_TRY IT_
For each line in the data below that has the word "start", copy that line.

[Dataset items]
--------

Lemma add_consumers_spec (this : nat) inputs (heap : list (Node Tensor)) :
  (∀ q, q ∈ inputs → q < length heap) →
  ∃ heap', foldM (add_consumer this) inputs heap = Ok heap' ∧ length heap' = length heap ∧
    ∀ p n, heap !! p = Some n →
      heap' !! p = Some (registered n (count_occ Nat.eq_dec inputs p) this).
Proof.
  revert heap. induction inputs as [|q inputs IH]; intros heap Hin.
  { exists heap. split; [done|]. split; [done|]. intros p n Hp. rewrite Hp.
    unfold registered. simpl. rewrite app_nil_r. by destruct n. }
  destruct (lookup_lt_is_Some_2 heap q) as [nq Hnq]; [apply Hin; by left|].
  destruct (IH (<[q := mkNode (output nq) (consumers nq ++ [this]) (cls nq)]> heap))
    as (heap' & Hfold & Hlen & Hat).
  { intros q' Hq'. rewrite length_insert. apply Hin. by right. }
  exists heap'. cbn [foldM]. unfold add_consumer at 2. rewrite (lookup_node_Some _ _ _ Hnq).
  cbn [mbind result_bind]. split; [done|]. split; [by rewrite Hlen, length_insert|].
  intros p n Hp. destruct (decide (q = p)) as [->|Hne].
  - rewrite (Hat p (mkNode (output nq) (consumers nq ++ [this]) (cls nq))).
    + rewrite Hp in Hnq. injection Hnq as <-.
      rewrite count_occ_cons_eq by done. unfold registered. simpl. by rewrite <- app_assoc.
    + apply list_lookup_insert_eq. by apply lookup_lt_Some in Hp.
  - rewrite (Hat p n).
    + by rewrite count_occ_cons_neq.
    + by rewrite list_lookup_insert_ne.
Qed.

--------

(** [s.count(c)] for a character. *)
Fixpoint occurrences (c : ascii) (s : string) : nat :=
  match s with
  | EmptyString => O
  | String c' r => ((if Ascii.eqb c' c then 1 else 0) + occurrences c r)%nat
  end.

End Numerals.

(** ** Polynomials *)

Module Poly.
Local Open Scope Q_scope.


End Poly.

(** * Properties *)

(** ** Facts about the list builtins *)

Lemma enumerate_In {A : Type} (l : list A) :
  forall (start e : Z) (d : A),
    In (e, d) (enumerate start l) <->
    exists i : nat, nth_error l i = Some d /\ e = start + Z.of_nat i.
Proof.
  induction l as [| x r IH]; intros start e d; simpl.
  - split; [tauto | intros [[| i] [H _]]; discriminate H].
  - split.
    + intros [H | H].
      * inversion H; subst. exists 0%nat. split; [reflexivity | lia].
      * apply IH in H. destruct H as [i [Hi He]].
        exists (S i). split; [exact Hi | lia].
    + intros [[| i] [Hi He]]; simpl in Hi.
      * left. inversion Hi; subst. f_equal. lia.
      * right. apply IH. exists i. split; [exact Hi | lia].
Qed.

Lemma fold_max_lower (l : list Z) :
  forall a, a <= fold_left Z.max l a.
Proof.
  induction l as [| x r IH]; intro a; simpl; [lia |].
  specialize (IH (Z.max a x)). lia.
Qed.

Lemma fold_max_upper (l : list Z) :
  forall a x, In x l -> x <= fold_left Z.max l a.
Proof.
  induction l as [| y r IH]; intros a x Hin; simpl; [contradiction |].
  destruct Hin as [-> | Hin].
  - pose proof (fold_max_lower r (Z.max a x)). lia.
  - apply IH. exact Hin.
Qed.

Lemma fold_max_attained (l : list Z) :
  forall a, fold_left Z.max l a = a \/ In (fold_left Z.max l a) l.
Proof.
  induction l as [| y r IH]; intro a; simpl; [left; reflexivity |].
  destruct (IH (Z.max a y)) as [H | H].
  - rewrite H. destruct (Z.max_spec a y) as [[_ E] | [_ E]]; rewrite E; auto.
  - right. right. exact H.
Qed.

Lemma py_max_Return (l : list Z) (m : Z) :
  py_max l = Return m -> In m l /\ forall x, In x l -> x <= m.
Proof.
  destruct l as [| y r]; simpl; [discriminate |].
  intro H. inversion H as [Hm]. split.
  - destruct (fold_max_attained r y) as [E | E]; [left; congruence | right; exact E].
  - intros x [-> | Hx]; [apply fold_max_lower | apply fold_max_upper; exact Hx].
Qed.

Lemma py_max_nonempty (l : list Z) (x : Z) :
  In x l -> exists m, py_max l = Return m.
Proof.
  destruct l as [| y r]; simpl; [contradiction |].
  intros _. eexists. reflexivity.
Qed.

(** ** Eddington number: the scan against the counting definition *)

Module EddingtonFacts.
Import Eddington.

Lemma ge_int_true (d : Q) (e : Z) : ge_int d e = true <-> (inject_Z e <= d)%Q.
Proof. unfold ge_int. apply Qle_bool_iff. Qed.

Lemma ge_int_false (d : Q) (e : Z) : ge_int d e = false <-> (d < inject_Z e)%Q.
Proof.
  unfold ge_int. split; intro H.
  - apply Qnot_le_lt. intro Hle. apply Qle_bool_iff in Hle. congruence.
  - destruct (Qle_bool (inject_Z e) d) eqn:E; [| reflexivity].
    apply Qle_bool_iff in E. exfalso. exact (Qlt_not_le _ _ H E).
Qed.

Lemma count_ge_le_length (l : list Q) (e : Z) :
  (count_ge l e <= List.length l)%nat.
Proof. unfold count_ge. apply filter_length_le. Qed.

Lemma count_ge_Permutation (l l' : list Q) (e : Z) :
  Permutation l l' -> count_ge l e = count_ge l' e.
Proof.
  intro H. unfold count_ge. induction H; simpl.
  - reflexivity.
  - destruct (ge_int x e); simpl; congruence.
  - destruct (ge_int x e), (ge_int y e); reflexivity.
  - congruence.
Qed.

--------

_YOUR RESPONSE_
  forall (start e : Z) (d : A),
    In (e, d) (enumerate start l) <->
    exists i : nat, nth_error l i = Some d /\ e = start + Z.of_nat i.
  induction l as [| x r IH]; intros start e d; simpl.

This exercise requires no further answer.